ASSIGNED TASK:
From the data below, retype exactly the lines starting with the one that contains "localUUID ← GetClusterUUID c;" and ending with the one that contains "Record mutex_wf (u", both included.

LISTED RECORDS:

(* ===== verification/AllocatorInvariant.v ===== *)
(** * How an allocator changes its networks

    The frame of the allocators' theorems: a method acts on a state when it
    relates every well-formed state to the state it leaves, whatever it
    returns.  On a subnet the relation is a history of pool operations
    ([IPAMPool]); it is lifted to slices, networks and sets of networks. *)

From S2P Require Import Prelude GoNet NetBlock CNIPlugins NetworkingV1 Kubernetes Config Utils IPAMTypes IPAMSubnet IPAMSync IPAMCanonical IPAMPool IPAMSubnetProperties IPAMNetwork IPAMNetworkProperties Allocator.

(** ** Methods and a preorder on states *)

Section acts.
Context {S : Type} (W : S → Prop) (T : S → S → Prop).

Class Frame : Prop := {
  frame_refl s : W s → T s s;
  frame_trans s1 s2 s3 : W s1 → T s1 s2 → T s2 s3 → T s1 s3;
  frame_wf s s' : W s → T s s' → W s'
}.

Context {F : Frame}.

Definition acts {A} (m : M S A) : Prop := ∀ s, W s → T s (m s).2.

Lemma acts_const {A} (o : outcome A) : acts (λ s, (o, s)).
Proof. intros s Hs. by apply frame_refl. Qed.

Lemma acts_bind {A B} (m : M S A) (f : A → M S B) : acts m → (∀ a, acts (f a)) → acts (m ≫= f).
Proof.
  intros Hm Hf s Hs. pose proof (Hm s Hs) as H1. unfold mbind, M_bind.
  destruct (m s) as [[a|e| |] s1]; cbn [snd] in *; [|done..].
  eapply frame_trans; [done|exact H1|]. apply Hf. by eapply frame_wf.
Qed.

Lemma acts_bind_ret {A B} (m : M S A) (f : A → M S B) :
  acts m → (∀ s a s', W s → m s = (Ret a, s') → T s' (f a s').2) → acts (m ≫= f).
Proof.
  intros Hm Hf s Hs. pose proof (Hm s Hs) as H1. unfold mbind, M_bind.
  destruct (m s) as [[a|e| |] s1] eqn:E; cbn [snd] in *; [|done..].
  eapply frame_trans; [done|exact H1|]. by eapply Hf.
Qed.

Lemma acts_get {B} (f : S → M S B) : (∀ s, W s → T s (f s s).2) → acts (get ≫= f).
Proof. intros Hf s Hs. by apply Hf. Qed.

(** A method that only reads. *)
Definition reads {A} (m : M S A) : Prop := ∀ s, (m s).2 = s.

Lemma acts_reads {A} (m : M S A) : reads m → acts m.
Proof. intros Hm s Hs. rewrite Hm. by apply frame_refl. Qed.

Lemma reads_bind {A B} (m : M S A) (f : A → M S B) : reads m → (∀ a, reads (f a)) → reads (m ≫= f).
Proof.
  intros Hm Hf s. specialize (Hm s). unfold mbind, M_bind.
  destruct (m s) as [[a|e| |] s1]; cbn [snd] in *; subst; [apply Hf|done..].
Qed.

Lemma acts_errf {A} format args (m : M S A) : acts m → acts (errf format args m).
Proof. intros Hm s Hs. unfold errf. rewrite wrap_state. by apply Hm. Qed.
End acts.

Arguments Frame {S} W T.

(** Methods built from reads. *)
Ltac reads_tac :=
  repeat lazymatch goal with
  | |- reads (_ ≫= _) => apply reads_bind; [|intros ?]
  | |- reads (if ?b then _ else _) => destruct b
  | |- reads (match ?x with _ => _ end) => destruct x
  | |- reads _ => by intros ?
  end.

(** ** Subnets, slices, networks, sets *)

Section frame.
Context {P : CNIPlugins} {L : CNIPluginsLaws P}.

(** What no operation changes. *)
Definition static (s s' : Subnet) : Prop :=
  sn_Name s' = sn_Name s ∧ sn_NetID s' = sn_NetID s ∧ sn_IPv6 s' = sn_IPv6 s ∧ sn_Private s' = sn_Private s ∧
  sn_ReservedList s' = sn_ReservedList s ∧ (∀ a, Subnet_Contains s' a = Subnet_Contains s a).

Definition any_subnet (_ : Subnet) : Prop := True.

#[export] Instance static_frame : Frame any_subnet static.
Proof.
  split; [done| |done].
  intros s1 s2 s3 _ (? & ? & ? & ? & ? & Hc1) (? & ? & ? & ? & ? & Hc2).
  split_and!; congruence.
Qed.

Lemma allocate_loop_static k pod ns : acts any_subnet static (allocate_loop k pod ns).
Proof.
  induction k as [|k IH]; cbn [allocate_loop]; [by apply (acts_const _ _)|].
  apply (acts_bind any_subnet static).
  - intros s _. unfold on_AvailableIPs, zoom. by destruct (IPSlice_Next (sn_AvailableIPs s)).
  - intros x. apply (acts_get any_subnet static). intros s _.
    destruct (IPSet_Has _ x); [by apply IH|done].
Qed.

Lemma run_op_static op s : static s (run_op op s).2.
Proof.
  destruct op as [pod ns|pod ns x f|x]; cbn [run_op].
  - pose proof (allocate_loop_static (Z.to_nat (IPSlice_Count (sn_AvailableIPs s))) pod ns s I) as H.
    unfold Subnet_AllocateNext. m_run. by destruct (allocate_loop _ pod ns s).
  - destruct (Assign_cases s pod ns x f) as
      [[_ ->]|[(_ & _ & ->)|[(c & _ & _ & _ & ->)|(c & _ & _ & _ & _ & ->)]]]; done.
  - unfold Subnet_Release, modify, Subnet_IsReservedIP. cbn [snd]. by case_bool_decide.
Qed.

Lemma run_ops_static ops s : static s (run_ops ops s).2.
Proof.
  revert s. induction ops as [|op ops IH]; intros s; [done|]. cbn [run_ops].
  pose proof (run_op_static op s) as H1. destruct (run_op op s) as [r s1]. specialize (IH s1).
  destruct (run_ops ops s1) as [tr s2]. cbn [snd] in *. by eapply (frame_trans any_subnet static).
Qed.

Lemma run_ops_reserved ops s : sn_ReservedList (run_ops ops s).2 = sn_ReservedList s.
Proof. apply run_ops_static. Qed.

(** The subnet went through a history of operations. *)
Definition sub_hist (s s' : Subnet) : Prop := ∃ ops, Forall op_ok ops ∧ s' = (run_ops ops s).2.

(** What is in use stays with its holder. *)
Definition keeps (s s' : Subnet) : Prop :=
  ∀ x c, sn_UsingIPs s !! x = Some c → ip_Status c = IPStatusUsing →
    ∃ c', sn_UsingIPs s' !! x = Some c' ∧ holder c' = holder c.

Lemma keeps_trans s1 s2 s3 : keeps s1 s2 → keeps s2 s3 → keeps s1 s3.
Proof.
  intros H12 H23 x c Hx Hst. destruct (H12 x c Hx Hst) as (c' & Hx' & Hh).
  assert (ip_Status c' = IPStatusUsing) as Hst' by (unfold holder in Hh; by simplify_eq; congruence).
  destruct (H23 x c' Hx' Hst') as (c'' & ? & Hh'). exists c''. by rewrite Hh'.
Qed.

(** [strict]: the history takes nothing away from a holder. *)
Definition sub_rel (strict : bool) (s s' : Subnet) : Prop :=
  sub_hist s s' ∧ (strict = true → keeps s s').

#[export] Instance sub_frame strict : Frame subnet_ok (sub_rel strict).
Proof.
  split.
  - intros s Hs. split; [by exists []|]. intros _ x c Hx Hst. eauto.
  - intros s1 s2 s3 _ [(ops1 & Ho1 & ->) Hk1] [(ops2 & Ho2 & ->) Hk2]. split.
    + exists (ops1 ++ ops2). split; [by apply Forall_app|]. rewrite run_ops_app.
      destruct (run_ops ops1 s1) as [tr1 s2]. cbn [snd]. by destruct (run_ops ops2 s2).
    + intros E. eapply keeps_trans; auto.
  - intros s s' Hs [(ops & Ho & ->) _]. pose proof (run_ops_refine s ops Hs Ho) as H.
    destruct (run_ops ops s). apply H.
Qed.
(* ===== verification/UUIDMutex.v ===== *)
(** * The lock on cluster UUIDs (pkg/controllers/multicluster/uuid_mutex.go)

    Every cluster of a federation is known under one name: a UUID is locked
    by a name until it is unlocked.  The methods hold the mutex from their
    first to their last step, so each is one transition of the two maps. *)

From S2P Require Import Prelude GoNet GoStrings NetworkingV1 MulticlusterV1 Kubernetes Config IPAMTypes Names KubeClient ClientUtils.

(** ** State and methods *)

Record uuidMutex := mkUuidMutex { idNameMap : gmap string string; nameLatestIDMap : gmap string string }.

Definition Lock (UUID name : string) : M uuidMutex bool :=
  if negb (nonempty UUID) then fail (Errorf "invalid empty UUID" [])
  else
    u ← get;
    match idNameMap u !! UUID with
    | Some currentName =>
        if decide (currentName = name) then
          put (mkUuidMutex (idNameMap u) (<[name := UUID]> (nameLatestIDMap u)));;
          mret false
        else fail (Errorf "UUID %s already locked by %s" [UUID; currentName])
    | None =>
        put (mkUuidMutex (<[UUID := name]> (idNameMap u)) (<[name := UUID]> (nameLatestIDMap u)));;
        mret true
    end.

Definition Unlock (UUID : string) : M uuidMutex bool :=
  u ← get;
  match idNameMap u !! UUID with
  | Some name =>
      put (mkUuidMutex (delete UUID (idNameMap u))
             (if decide (nameLatestIDMap u !! name = Some UUID)
              then delete name (nameLatestIDMap u) else nameLatestIDMap u));;
      mret true
  | None => mret false
  end.

(** The zero value when there is none. *)
Definition GetLatestUUID (name : string) : M uuidMutex (bool * string) :=
  u ← get;
  mret (bool_decide (is_Some (nameLatestIDMap u !! name)), default "" (nameLatestIDMap u !! name)).

(** [order] holds the entries of the map in the order of the [range]
    statement, which Go leaves open. *)
Definition GetUUIDs (order : list (string * string)) (name : string) : list string :=
  fst <$> filter (λ e, e.2 = name) order.

Definition NewUUIDMutex : uuidMutex := mkUuidMutex ∅ ∅.

(** The entries that are locked for the remote clusters, in order. *)
Definition remote_locks (l : list RemoteCluster) : list (string * string) :=
  map (λ rc, (rc_UUID (rc_Status rc), om_Name (rc_Meta rc))) (filter (λ rc, nonempty (rc_UUID (rc_Status rc)) = true) l).

Fixpoint lock_all (l : list (string * string)) : M uuidMutex unit :=
  match l with
  | [] => mret tt
  | (UUID, name) :: l => Lock UUID name;; lock_all l
  end.

Definition NewUUIDMutexFromClient (c : Reader) : outcome uuidMutex :=
  localUUID ← GetClusterUUID c;
  match Lock localUUID "LocalCluster" NewUUIDMutex with
  | (Ret _, mutex) =>
      remoteClusterList ← ListRemoteClusters c;
      match lock_all (remote_locks remoteClusterList) mutex with
      | (Ret _, mutex) => Ret mutex
      | (Fail err, _) => Fail err
      | (Panic, _) => Panic
      | (Diverge, _) => Diverge
      end
  | (Fail err, _) => Fail err
  | (Panic, _) => Panic
  | (Diverge, _) => Diverge
  end.

(** ** Histories *)

Inductive mutex_op := OLock (UUID name : string) | OUnlock (UUID : string).

Definition run_mutex (op : mutex_op) (u : uuidMutex) : uuidMutex :=
  match op with OLock UUID name => (Lock UUID name u).2 | OUnlock UUID => (Unlock UUID u).2 end.

Definition run_mutexes (ops : list mutex_op) (u : uuidMutex) : uuidMutex := foldl (λ u op, run_mutex op u) u ops.

(** The latest UUID of a name is one of the UUIDs that it holds. *)
Record mutex_wf (u : uuidMutex) : Prop := {
  mw_latest name UUID : nameLatestIDMap u !! name = Some UUID → idNameMap u !! UUID = Some name;
  mw_nonempty UUID name : idNameMap u !! UUID = Some name → nonempty UUID = true
}.

Lemma mutex_wf_new : mutex_wf NewUUIDMutex.
Proof. split; cbn; intros ? ? H; by rewrite lookup_empty in H. Qed.

(** The effect of [Lock], branch by branch. *)
Lemma Lock_cases UUID name u :
  (nonempty UUID = false ∧ ∃ e, Lock UUID name u = (Fail e, u)) ∨
  nonempty UUID = true ∧
  ((∃ name', idNameMap u !! UUID = Some name' ∧ name' ≠ name ∧ ∃ e, Lock UUID name u = (Fail e, u)) ∨
   (idNameMap u !! UUID = Some name ∧
    Lock UUID name u = (Ret false, mkUuidMutex (idNameMap u) (<[name := UUID]> (nameLatestIDMap u)))) ∨
   (idNameMap u !! UUID = None ∧
    Lock UUID name u = (Ret true, mkUuidMutex (<[UUID := name]> (idNameMap u)) (<[name := UUID]> (nameLatestIDMap u))))).
Proof.
  unfold Lock. destruct (nonempty UUID); cbn [negb]; [right|left; eauto]. split; [done|].
  m_run. destruct (idNameMap u !! UUID) as [name'|] eqn:E; [|right; right; done].
  case_decide as Hd; [right; left|left]; [by subst|]. exists name'. eauto.
Qed.

Lemma mutex_wf_lock_fresh UUID name u :
  mutex_wf u → nonempty UUID = true → idNameMap u !! UUID = None ∨ idNameMap u !! UUID = Some name →
  mutex_wf (mkUuidMutex (<[UUID := name]> (idNameMap u)) (<[name := UUID]> (nameLatestIDMap u))).
Proof.
  intros [Hl Hn] Hne HU. split; cbn; intros a b.
  - intros [[<- <-]|[Hna Ha]]%lookup_insert_Some; [by rewrite lookup_insert_eq|].
    apply Hl in Ha. destruct (decide (UUID = b)) as [->|]; [|by rewrite lookup_insert_ne].
    destruct HU as [HU|HU]; congruence.
  - intros [[<- <-]|[Hna Ha]]%lookup_insert_Some; [done|]. by eapply Hn.
Qed.

Lemma run_mutex_wf op u : mutex_wf u → mutex_wf (run_mutex op u).
Proof.
  intros Hu. destruct op as [UUID name|UUID]; cbn [run_mutex].
  - destruct (Lock_cases UUID name u) as [(_ & e & ->)|(Hne & [(? & _ & _ & e & ->)|[[HU ->]|[HU ->]]])]; try done; cbn [snd].
    + pose proof (mutex_wf_lock_fresh UUID name u Hu Hne (or_intror HU)) as H. by rewrite insert_id in H.
    + apply mutex_wf_lock_fresh; auto.
  - unfold Unlock. m_run. destruct (idNameMap u !! UUID) as [name|] eqn:E; [|done]. m_run. cbn.
    destruct Hu as [Hl Hn]. split; cbn; intros a b.
    + intros Ha. assert (nameLatestIDMap u !! a = Some b ∧ b ≠ UUID) as [Hab Hne].
      { case_decide as Hd.
        - apply lookup_delete_Some in Ha as [Hna Ha]. split; [done|]. intros ->. apply Hl in Ha. congruence.
        - split; [done|]. intros ->. apply Hl in Ha as Ha'. congruence. }
      rewrite lookup_delete_ne by done. by apply Hl.
    + intros [_ Ha]%lookup_delete_Some. by eapply Hn.
Qed.

Lemma run_mutexes_wf ops u : mutex_wf u → mutex_wf (run_mutexes ops u).
Proof. revert u. induction ops as [|op ops IH]; intros u Hu; [done|]. by apply IH, run_mutex_wf. Qed.

Lemma run_mutex_holder op u UUID name :
  op ≠ OUnlock UUID → idNameMap u !! UUID = Some name → idNameMap (run_mutex op u) !! UUID = Some name.
Proof.
  intros Hop HU. destruct op as [UUID' name'|UUID']; cbn [run_mutex].
  - destruct (Lock_cases UUID' name' u) as [(_ & e & ->)|(_ & [(? & _ & _ & e & ->)|[[_ ->]|[HN ->]]])]; try done; cbn.
    rewrite lookup_insert_ne by congruence. done.
  - unfold Unlock. m_run. destruct (idNameMap u !! UUID') as [n|]; [|done]. m_run. cbn [snd mret M_ret idNameMap].
    rewrite lookup_delete_ne by congruence. done.
Qed.

Lemma run_mutexes_holder ops u UUID name :
  OUnlock UUID ∉ ops → idNameMap u !! UUID = Some name → idNameMap (run_mutexes ops u) !! UUID = Some name.
Proof.
  revert u. induction ops as [|op ops IH]; intros u Hops HU; [done|].
  apply not_elem_of_cons in Hops as [Hop Hops]. apply IH; [done|]. by apply run_mutex_holder; [congruence|].
Qed.

(** ** Building the mutex *)

(** The entries give every UUID one name. *)
Definition consistent (l : list (string * string)) : Prop :=
  ∀ UUID a b, (UUID, a) ∈ l → (UUID, b) ∈ l → a = b.

Definition holds_exactly (l : list (string * string)) (u : uuidMutex) : Prop :=
  mutex_wf u ∧ ∀ UUID name, idNameMap u !! UUID = Some name ↔ (UUID, name) ∈ l.

Lemma lock_step l UUID name u :
  holds_exactly l u →
  (nonempty UUID = true ∧ (∀ b, (UUID, b) ∈ l → b = name) ∧
   ∃ r, (Lock UUID name u).1 = Ret r ∧ holds_exactly (l ++ [(UUID, name)]) (Lock UUID name u).2) ∨
  ((nonempty UUID = false ∨ ∃ b, (UUID, b) ∈ l ∧ b ≠ name) ∧ ∃ e, Lock UUID name u = (Fail e, u)).
Proof.
  intros [Hw Hl].
  pose proof (run_mutex_wf (OLock UUID name) u Hw) as Hw'. cbn [run_mutex] in Hw'.
  destruct (Lock_cases UUID name u) as [(Hne & e & E)|(Hne & [(b & Hb & Hbn & e & E)|[[Hb E]|[Hb E]]])]; rewrite E in *.
  - right. eauto.
  - right. split; [right; exists b; split; [by apply Hl|done]|by eexists].
  - left. split; [done|]. split; [intros c Hc; apply Hl in Hc; congruence|]. eexists. split; [done|].
    split; [done|]. cbn. intros U n. rewrite elem_of_app, list_elem_of_singleton, <-Hl. naive_solver.
  - left. split; [done|]. split; [intros c Hc; apply Hl in Hc; congruence|]. eexists. split; [done|].
    split; [done|]. cbn. intros U n. rewrite elem_of_app, list_elem_of_singleton, <-Hl, lookup_insert_Some.
    destruct (decide (UUID = U)) as [->|]; naive_solver.
Qed.

Lemma lock_all_spec done_ l u :
  holds_exactly done_ u → consistent done_ → Forall (λ e, nonempty e.1 = true) l →
  (consistent (done_ ++ l) ∧ (lock_all l u).1 = Ret tt ∧ holds_exactly (done_ ++ l) (lock_all l u).2) ∨
  (¬ consistent (done_ ++ l) ∧ ∃ e, (lock_all l u).1 = Fail e).
Proof.
  revert done_ u. induction l as [|[UUID name] l IH]; intros dn u Hu Hc Hne.
  - left. by rewrite app_nil_r.
  - apply Forall_cons in Hne as [Hne Hnl]. cbn [fst] in Hne. cbn [lock_all].
    destruct (lock_step dn UUID name u Hu) as [(_ & Hb & r & E1 & E2)|[[Hn|(b & Hb & Hbn)] (e & E)]].
    + destruct (Lock UUID name u) as [o u'] eqn:EL. cbn [fst snd] in *. subst o.
      rewrite (bind_Ret _ _ _ _ _ EL).
      replace (dn ++ (UUID, name) :: l) with ((dn ++ [(UUID, name)]) ++ l) by (by rewrite <-app_assoc).
      apply IH; [done| |done]. intros U a b. rewrite !elem_of_app, !list_elem_of_singleton.
      intros [Ha|Ha] [Hb'|Hb']; simplify_eq; [by eapply Hc|by apply Hb|symmetry; by apply Hb|done].
    + congruence.
    + right. split; [|by rewrite (bind_Fail _ _ _ _ _ E); eexists].
      intros Hcon. apply Hbn. apply (Hcon UUID); rewrite elem_of_app; [by left|right; left].
Qed.

Lemma remote_locks_nonempty l : Forall (λ e, nonempty e.1 = true) (remote_locks l).
Proof.
  unfold remote_locks. apply Forall_forall. intros e (rc & -> & Hrc)%list_elem_of_fmap.
  apply list_elem_of_filter in Hrc. apply Hrc.
Qed.

(** What the server says: the local cluster and the remote ones. *)
Definition clusters (localUUID : string) (l : list RemoteCluster) : list (string * string) :=
  (localUUID, "LocalCluster") :: remote_locks l.

Section from_client.
Context `{ApiMachinery}.

Lemma NewUUIDMutexFromClient_cases c localUUID l :
  GetClusterUUID c = Ret localUUID → ListRemoteClusters c = Ret l →
  (nonempty localUUID = true ∧ consistent (clusters localUUID l) ∧
   ∃ u, NewUUIDMutexFromClient c = Ret u ∧ holds_exactly (clusters localUUID l) u) ∨
  (¬ (nonempty localUUID = true ∧ consistent (clusters localUUID l)) ∧ ∃ e, NewUUIDMutexFromClient c = Fail e).
Proof.
  intros E1 E2. unfold NewUUIDMutexFromClient. rewrite E1. cbn [mbind outcome_bind].
  assert (holds_exactly [] NewUUIDMutex) as H0.
  { split; [apply mutex_wf_new|]. intros U n. cbn. by rewrite lookup_empty, elem_of_nil. }
  destruct (lock_step [] localUUID "LocalCluster" NewUUIDMutex H0) as [(Hne & _ & r & El & Hl)|[[Hn|(b & Hb & _)] (e & E)]].
  - destruct (Lock localUUID "LocalCluster" NewUUIDMutex) as [o u]. cbn [fst snd] in *. subst o. rewrite E2. cbn [mbind outcome_bind].
    destruct (lock_all_spec _ (remote_locks l) u Hl) as [(Hc & Ea & Hu)|(Hc & e & Ea)].
    + intros U a b Ha%list_elem_of_singleton Hb%list_elem_of_singleton. congruence.
    + apply remote_locks_nonempty.
    + left. split; [done|]. split; [done|]. destruct (lock_all _ u) as [o u']. cbn [fst snd] in *. subst o. by eexists.
    + right. split; [by intros [_ ?]|]. destruct (lock_all _ u) as [o u']. cbn [fst] in Ea. subst o. by eexists.
  - right. rewrite E. split; [intros [? _]; congruence|by eexists].
  - by apply elem_of_nil in Hb.
Qed.
End from_client.

(** ** Property *)

(** C34: the mutex built from the server locks every cluster under its own
    name, and is built exactly when the local cluster has a UUID and no UUID
    is claimed under two names.  From then on, whatever is locked and
    unlocked, the latest UUID of a name is one that the name holds, and a UUID
    keeps its name until that UUID is unlocked: every attempt to lock it under
    another name is an error that changes nothing. *)
Theorem uuid_mutex_exclusive `{ApiMachinery} c localUUID l :
  GetClusterUUID c = Ret localUUID → ListRemoteClusters c = Ret l →
  ((∃ u, NewUUIDMutexFromClient c = Ret u) ↔ nonempty localUUID = true ∧ consistent (clusters localUUID l)) ∧
  ∀ u ops, NewUUIDMutexFromClient c = Ret u →
    (∀ UUID name, idNameMap u !! UUID = Some name ↔ (UUID, name) ∈ clusters localUUID l) ∧
    let u' := run_mutexes ops u in
    (∀ name UUID, nameLatestIDMap u' !! name = Some UUID → idNameMap u' !! UUID = Some name) ∧
    ∀ UUID name, (UUID, name) ∈ clusters localUUID l → OUnlock UUID ∉ ops →
      idNameMap u' !! UUID = Some name ∧
      ∀ other, other ≠ name → ∃ e, Lock UUID other u' = (Fail e, u').
Proof.
  intros E1 E2. destruct (NewUUIDMutexFromClient_cases c localUUID l E1 E2) as [(Hne & Hc & u & Eu & Hw & Hu)|(Hno & e & Ee)].
  - split; [split; eauto|]. intros u0 ops E0. rewrite Eu in E0. injection E0 as <-. split; [done|]. intros u'.
    pose proof (run_mutexes_wf ops u Hw) as Hw'. fold u' in Hw'. split; [apply (mw_latest _ Hw')|].
    intros UUID name Hin Hops. apply Hu in Hin. pose proof (run_mutexes_holder ops u UUID name Hops Hin) as Hh. fold u' in Hh.
    split; [done|]. intros other Hother. destruct (Lock_cases UUID other u') as [(_ & H')|(_ & [(_ & _ & _ & H')|[[HU _]|[HU _]]])];
      [done|done|congruence|congruence].
  - split; [split; [intros [u E]; congruence|done]|]. intros u ops E. congruence.
Qed.

(** Two clusters, of which the remote one has two UUIDs after a change. *)
Definition w_clusters : Reader :=
  let rc uuid name := mkRemoteCluster (mkObjectMeta name "" "" ∅ ∅ [] [] None) (mkRemoteClusterSpec "" [] [] [] 0)
                        (mkRemoteClusterStatus uuid "" []) in
  let r := kube_reader (mkView ∅ ∅) in
  mkReader (r_GetNetwork r) (r_ListNetworks r) (r_ListNetworksByNode r) (r_GetSubnet r) (r_ListSubnets r) (r_GetIPInstance r)
    (r_ListIPInstances r) (r_GetPod r) (r_GetNode r) (r_ListNodes r)
    (λ _, Ret (mkNamespace (mkObjectMeta "kube-system" "" "uuid-0" ∅ ∅ [] [] None)))
    (r_ListRemoteSubnets r) (r_ListRemoteVteps r) (Ret [rc "uuid-1" "east"; rc "" "west"]) (r_GetRemoteCluster r).

Lemma uuid_mutex_exclusive_witness :
  ∃ u, NewUUIDMutexFromClient w_clusters = Ret u ∧
    idNameMap (run_mutexes [OLock "uuid-2" "east"; OLock "uuid-0" "west"; OUnlock "uuid-2"] u) !! "uuid-0" = Some "LocalCluster".
Proof.
  destruct (uuid_mutex_exclusive (H := api_concrete) w_clusters "uuid-0"
    (match ListRemoteClusters w_clusters with Ret l => l | _ => [] end) eq_refl eq_refl) as [_ Hu].
  assert (∃ u, NewUUIDMutexFromClient w_clusters = Ret u) as [u E] by (eexists; vm_compute; reflexivity).
  exists u. split; [exact E|].
  destruct (Hu u [OLock "uuid-2" "east"; OLock "uuid-0" "west"; OUnlock "uuid-2"] E) as (_ & _ & Hh).
  apply (Hh "uuid-0" "LocalCluster"); [left|]. intros Hin. repeat (apply elem_of_cons in Hin as [Hin|Hin]; [discriminate Hin|]).
  by apply elem_of_nil in Hin.
Defined.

COMPLETED EXERCISE:
  localUUID ← GetClusterUUID c;
  match Lock localUUID "LocalCluster" NewUUIDMutex with
  | (Ret _, mutex) =>
      remoteClusterList ← ListRemoteClusters c;
      match lock_all (remote_locks remoteClusterList) mutex with
      | (Ret _, mutex) => Ret mutex
      | (Fail err, _) => Fail err
      | (Panic, _) => Panic
      | (Diverge, _) => Diverge
      end
  | (Fail err, _) => Fail err
  | (Panic, _) => Panic
  | (Diverge, _) => Diverge
  end.

(** ** Histories *)

Inductive mutex_op := OLock (UUID name : string) | OUnlock (UUID : string).

Definition run_mutex (op : mutex_op) (u : uuidMutex) : uuidMutex :=
  match op with OLock UUID name => (Lock UUID name u).2 | OUnlock UUID => (Unlock UUID u).2 end.

Definition run_mutexes (ops : list mutex_op) (u : uuidMutex) : uuidMutex := foldl (λ u op, run_mutex op u) u ops.

(** The latest UUID of a name is one of the UUIDs that it holds. *)
Record mutex_wf (u : uuidMutex) : Prop := {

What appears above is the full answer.